%%
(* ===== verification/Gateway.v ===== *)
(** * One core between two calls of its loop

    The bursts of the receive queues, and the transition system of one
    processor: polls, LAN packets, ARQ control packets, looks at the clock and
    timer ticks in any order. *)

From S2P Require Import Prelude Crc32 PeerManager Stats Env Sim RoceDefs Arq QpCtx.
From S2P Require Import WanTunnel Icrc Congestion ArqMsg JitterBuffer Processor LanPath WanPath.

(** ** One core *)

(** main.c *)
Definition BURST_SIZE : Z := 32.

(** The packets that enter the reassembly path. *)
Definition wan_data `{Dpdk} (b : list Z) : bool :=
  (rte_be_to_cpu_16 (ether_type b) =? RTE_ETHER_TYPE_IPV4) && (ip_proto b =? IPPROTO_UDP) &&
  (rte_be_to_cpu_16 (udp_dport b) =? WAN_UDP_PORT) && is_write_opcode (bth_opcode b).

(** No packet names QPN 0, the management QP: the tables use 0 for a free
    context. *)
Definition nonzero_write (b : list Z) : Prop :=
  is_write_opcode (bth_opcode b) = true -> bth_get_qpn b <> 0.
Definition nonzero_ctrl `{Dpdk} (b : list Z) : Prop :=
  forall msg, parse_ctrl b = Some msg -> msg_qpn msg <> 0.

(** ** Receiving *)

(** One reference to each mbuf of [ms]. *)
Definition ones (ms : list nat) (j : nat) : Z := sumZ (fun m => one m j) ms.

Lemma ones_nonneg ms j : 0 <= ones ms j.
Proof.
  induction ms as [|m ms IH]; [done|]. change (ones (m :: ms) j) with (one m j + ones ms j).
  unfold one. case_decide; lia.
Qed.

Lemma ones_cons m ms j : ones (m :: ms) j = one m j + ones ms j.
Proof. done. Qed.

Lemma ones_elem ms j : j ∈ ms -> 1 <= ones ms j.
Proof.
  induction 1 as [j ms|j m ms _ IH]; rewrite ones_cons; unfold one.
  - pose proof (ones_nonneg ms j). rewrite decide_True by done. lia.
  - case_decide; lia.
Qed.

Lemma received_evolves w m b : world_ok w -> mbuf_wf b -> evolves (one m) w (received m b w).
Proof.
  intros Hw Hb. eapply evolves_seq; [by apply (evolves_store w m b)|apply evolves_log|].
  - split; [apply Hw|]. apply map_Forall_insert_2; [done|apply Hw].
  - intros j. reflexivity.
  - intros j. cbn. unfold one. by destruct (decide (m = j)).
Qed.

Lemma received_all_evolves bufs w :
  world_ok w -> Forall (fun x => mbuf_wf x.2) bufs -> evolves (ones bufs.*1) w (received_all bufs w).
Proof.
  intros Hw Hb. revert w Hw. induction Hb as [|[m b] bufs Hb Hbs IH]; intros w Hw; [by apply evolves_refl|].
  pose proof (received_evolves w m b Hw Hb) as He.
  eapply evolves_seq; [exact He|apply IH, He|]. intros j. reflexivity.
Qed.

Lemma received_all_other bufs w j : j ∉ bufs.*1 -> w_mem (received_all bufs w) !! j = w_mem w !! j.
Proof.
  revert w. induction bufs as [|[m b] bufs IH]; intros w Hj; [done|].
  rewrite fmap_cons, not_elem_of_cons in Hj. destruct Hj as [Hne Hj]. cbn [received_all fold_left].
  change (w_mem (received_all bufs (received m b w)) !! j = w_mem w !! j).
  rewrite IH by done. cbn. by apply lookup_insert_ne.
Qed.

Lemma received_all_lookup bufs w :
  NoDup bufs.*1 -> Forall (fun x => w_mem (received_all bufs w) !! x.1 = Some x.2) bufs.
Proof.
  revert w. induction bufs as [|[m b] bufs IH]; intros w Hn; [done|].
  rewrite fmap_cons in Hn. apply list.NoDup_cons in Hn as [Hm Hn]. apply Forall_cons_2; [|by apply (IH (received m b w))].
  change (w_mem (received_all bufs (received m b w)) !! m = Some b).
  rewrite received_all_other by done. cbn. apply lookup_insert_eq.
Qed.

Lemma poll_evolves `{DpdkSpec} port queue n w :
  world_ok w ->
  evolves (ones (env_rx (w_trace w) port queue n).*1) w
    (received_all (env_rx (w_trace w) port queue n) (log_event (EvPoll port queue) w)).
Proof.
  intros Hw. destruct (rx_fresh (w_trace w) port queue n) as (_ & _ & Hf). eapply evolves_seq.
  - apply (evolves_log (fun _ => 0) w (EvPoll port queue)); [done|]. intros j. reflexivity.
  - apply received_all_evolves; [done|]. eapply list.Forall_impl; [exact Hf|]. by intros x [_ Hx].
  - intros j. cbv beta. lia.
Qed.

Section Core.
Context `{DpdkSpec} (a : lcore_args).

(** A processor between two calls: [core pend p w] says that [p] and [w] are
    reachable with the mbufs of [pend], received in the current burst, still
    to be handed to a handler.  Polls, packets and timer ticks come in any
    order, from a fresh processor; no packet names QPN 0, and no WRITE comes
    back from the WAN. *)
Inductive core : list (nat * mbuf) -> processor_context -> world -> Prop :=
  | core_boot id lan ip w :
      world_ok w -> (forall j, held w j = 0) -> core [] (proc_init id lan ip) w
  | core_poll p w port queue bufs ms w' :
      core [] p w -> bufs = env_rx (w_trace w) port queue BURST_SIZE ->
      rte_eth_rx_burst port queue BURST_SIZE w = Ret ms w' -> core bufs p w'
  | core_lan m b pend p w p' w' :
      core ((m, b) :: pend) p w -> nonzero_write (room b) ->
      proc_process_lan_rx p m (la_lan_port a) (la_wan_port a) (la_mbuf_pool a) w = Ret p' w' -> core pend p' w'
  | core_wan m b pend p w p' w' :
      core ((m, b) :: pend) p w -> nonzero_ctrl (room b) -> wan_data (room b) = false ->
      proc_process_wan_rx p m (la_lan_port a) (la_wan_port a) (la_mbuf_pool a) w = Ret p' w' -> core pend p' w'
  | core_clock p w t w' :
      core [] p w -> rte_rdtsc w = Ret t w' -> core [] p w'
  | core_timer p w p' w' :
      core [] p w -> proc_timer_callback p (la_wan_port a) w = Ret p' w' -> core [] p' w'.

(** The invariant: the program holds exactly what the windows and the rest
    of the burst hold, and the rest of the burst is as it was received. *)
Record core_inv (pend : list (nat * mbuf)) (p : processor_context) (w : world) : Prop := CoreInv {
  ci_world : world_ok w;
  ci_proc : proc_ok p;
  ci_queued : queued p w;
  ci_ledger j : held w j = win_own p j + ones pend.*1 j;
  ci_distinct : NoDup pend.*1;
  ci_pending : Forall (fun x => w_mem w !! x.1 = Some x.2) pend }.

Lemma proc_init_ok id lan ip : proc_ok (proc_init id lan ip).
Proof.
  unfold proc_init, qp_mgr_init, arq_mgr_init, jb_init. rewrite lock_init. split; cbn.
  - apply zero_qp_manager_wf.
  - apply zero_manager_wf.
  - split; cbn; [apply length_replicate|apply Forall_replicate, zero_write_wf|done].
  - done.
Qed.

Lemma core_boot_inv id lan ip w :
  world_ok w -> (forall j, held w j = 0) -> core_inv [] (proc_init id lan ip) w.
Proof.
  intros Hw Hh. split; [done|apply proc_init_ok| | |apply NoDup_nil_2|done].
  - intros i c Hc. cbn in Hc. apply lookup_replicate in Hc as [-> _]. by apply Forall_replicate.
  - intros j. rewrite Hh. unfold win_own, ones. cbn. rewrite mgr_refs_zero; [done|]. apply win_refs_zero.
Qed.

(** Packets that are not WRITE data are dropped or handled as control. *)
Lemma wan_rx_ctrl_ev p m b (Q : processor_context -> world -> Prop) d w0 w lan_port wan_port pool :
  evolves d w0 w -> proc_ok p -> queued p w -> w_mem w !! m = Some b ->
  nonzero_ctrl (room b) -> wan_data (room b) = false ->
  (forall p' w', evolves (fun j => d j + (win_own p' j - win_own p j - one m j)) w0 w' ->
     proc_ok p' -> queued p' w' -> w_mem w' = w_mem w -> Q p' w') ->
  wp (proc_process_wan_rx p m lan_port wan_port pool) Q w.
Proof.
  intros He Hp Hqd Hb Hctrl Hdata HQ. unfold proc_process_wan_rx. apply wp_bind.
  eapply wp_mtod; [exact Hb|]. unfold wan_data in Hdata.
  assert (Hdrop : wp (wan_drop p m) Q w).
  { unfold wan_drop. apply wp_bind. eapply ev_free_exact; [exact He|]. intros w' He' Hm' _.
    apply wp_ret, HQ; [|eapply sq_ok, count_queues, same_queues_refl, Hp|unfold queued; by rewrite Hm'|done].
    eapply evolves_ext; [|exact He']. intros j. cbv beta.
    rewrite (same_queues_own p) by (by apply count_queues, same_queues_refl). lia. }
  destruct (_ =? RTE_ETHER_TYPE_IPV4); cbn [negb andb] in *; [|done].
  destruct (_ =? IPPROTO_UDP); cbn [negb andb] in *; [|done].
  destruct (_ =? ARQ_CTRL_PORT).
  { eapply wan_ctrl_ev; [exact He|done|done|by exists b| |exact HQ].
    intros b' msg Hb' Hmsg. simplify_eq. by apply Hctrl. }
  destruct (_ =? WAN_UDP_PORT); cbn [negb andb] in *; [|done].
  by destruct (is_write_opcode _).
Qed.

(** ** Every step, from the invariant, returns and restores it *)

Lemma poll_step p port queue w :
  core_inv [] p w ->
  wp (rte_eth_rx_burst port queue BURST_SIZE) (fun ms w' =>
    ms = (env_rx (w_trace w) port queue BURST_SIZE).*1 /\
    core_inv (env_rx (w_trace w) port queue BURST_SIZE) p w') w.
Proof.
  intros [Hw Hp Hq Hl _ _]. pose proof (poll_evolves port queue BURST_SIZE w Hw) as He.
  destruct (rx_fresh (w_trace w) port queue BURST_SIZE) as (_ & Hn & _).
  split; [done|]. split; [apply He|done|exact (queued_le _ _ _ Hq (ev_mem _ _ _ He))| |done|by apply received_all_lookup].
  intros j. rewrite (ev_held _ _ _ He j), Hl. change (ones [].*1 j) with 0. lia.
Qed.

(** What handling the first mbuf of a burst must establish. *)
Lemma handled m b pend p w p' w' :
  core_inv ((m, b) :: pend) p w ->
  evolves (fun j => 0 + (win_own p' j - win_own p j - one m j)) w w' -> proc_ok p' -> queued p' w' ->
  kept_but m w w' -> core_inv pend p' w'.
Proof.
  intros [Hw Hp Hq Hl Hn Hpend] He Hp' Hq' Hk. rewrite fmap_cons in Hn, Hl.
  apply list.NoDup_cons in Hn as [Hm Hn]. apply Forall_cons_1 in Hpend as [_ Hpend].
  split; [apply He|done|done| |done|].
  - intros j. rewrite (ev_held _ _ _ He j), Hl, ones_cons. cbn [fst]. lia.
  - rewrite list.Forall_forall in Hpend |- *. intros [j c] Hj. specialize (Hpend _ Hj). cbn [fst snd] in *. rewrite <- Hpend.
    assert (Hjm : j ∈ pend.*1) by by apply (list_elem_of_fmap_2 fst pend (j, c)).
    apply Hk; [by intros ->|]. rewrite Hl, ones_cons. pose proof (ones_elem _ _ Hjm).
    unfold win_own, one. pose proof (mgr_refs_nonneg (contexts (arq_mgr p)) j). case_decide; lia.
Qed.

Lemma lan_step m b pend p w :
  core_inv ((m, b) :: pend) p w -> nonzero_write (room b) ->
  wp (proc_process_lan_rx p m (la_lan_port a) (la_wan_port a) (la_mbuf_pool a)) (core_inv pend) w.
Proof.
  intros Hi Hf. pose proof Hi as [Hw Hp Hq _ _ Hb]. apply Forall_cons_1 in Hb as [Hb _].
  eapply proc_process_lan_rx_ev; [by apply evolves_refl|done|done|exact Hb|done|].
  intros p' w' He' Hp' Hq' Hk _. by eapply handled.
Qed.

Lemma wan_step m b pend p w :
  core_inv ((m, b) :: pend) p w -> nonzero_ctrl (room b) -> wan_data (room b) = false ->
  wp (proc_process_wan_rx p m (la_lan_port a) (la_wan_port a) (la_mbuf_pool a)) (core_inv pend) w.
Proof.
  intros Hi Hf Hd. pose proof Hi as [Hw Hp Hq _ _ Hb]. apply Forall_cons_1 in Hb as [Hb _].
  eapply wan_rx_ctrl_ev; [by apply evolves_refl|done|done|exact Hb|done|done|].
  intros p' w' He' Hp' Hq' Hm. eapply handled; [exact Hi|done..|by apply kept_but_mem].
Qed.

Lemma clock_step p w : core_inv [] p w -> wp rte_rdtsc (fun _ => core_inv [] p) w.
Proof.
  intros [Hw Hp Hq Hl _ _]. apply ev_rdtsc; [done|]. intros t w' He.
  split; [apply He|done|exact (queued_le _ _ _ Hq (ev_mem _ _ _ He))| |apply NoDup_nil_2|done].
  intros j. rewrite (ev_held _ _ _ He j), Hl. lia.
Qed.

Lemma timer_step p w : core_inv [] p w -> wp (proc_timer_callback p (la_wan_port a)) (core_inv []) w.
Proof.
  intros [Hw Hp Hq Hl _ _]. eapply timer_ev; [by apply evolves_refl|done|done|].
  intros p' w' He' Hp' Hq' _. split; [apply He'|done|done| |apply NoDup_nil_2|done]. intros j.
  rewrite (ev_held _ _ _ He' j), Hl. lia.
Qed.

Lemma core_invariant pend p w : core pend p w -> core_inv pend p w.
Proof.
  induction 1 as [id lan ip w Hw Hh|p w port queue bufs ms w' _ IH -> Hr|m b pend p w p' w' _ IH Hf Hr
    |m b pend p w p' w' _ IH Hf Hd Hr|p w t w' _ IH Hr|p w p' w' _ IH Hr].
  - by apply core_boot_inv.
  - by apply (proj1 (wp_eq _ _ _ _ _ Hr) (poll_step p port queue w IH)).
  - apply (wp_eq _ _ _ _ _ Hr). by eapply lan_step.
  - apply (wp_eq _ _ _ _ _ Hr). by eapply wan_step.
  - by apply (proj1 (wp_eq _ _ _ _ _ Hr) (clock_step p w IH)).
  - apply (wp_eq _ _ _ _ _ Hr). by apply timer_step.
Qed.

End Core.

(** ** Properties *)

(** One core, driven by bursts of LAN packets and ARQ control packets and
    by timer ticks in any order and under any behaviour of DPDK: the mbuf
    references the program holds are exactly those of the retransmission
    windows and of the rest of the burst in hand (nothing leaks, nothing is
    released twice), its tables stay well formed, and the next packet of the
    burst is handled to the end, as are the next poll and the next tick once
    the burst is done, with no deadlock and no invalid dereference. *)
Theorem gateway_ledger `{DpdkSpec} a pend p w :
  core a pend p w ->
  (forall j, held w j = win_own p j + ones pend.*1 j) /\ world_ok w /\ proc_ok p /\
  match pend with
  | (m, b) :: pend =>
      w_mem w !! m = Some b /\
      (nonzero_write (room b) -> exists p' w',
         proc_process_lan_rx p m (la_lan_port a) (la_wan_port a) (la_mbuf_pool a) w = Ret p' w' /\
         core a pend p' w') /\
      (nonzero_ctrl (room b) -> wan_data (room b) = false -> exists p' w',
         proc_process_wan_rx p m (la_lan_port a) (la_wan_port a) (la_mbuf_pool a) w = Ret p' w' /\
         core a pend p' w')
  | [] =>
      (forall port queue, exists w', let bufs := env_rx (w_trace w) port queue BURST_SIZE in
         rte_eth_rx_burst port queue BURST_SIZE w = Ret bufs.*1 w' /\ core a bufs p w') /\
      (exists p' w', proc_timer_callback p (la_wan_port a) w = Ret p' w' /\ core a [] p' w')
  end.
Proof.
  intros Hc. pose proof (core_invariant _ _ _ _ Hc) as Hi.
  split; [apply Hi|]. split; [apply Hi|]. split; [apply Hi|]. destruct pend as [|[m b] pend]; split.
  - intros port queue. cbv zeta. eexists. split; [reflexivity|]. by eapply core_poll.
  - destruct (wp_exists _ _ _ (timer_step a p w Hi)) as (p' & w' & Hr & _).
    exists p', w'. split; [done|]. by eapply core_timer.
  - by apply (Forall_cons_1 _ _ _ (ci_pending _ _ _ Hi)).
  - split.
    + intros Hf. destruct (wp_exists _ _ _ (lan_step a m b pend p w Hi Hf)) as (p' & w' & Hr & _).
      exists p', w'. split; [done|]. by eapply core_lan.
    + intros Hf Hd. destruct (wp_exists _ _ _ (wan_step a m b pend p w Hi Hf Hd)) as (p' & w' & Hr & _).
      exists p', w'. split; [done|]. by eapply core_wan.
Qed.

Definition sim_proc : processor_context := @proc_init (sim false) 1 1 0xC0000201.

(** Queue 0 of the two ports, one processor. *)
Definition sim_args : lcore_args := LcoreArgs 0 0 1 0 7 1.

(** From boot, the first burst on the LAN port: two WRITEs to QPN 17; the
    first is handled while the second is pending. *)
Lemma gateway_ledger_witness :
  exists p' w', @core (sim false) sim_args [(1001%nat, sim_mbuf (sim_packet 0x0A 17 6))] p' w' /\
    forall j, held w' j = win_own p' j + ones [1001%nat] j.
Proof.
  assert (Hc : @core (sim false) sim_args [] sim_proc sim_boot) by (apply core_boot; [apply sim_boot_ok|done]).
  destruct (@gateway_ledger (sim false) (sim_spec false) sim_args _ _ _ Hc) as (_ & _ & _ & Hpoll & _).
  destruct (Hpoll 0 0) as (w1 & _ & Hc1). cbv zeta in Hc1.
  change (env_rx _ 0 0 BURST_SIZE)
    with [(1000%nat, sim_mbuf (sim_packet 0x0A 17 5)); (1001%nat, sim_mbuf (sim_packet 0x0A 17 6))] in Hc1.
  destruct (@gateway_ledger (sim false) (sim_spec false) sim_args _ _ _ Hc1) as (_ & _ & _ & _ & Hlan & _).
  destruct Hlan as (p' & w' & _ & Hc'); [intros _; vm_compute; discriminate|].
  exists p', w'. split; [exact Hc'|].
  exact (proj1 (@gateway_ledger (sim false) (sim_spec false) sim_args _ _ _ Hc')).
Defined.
%%
Please return exactly the lines from the one containing "Hpoll & _)." through the end of the entries above, adding no other line.

**Response**
  destruct (@gateway_ledger (sim false) (sim_spec false) sim_args _ _ _ Hc) as (_ & _ & _ & Hpoll & _).
  destruct (Hpoll 0 0) as (w1 & _ & Hc1). cbv zeta in Hc1.
  change (env_rx _ 0 0 BURST_SIZE)
    with [(1000%nat, sim_mbuf (sim_packet 0x0A 17 5)); (1001%nat, sim_mbuf (sim_packet 0x0A 17 6))] in Hc1.
  destruct (@gateway_ledger (sim false) (sim_spec false) sim_args _ _ _ Hc1) as (_ & _ & _ & _ & Hlan & _).
  destruct Hlan as (p' & w' & _ & Hc'); [intros _; vm_compute; discriminate|].
  exists p', w'. split; [exact Hc'|].
  exact (proj1 (@gateway_ledger (sim false) (sim_spec false) sim_args _ _ _ Hc')).
Defined.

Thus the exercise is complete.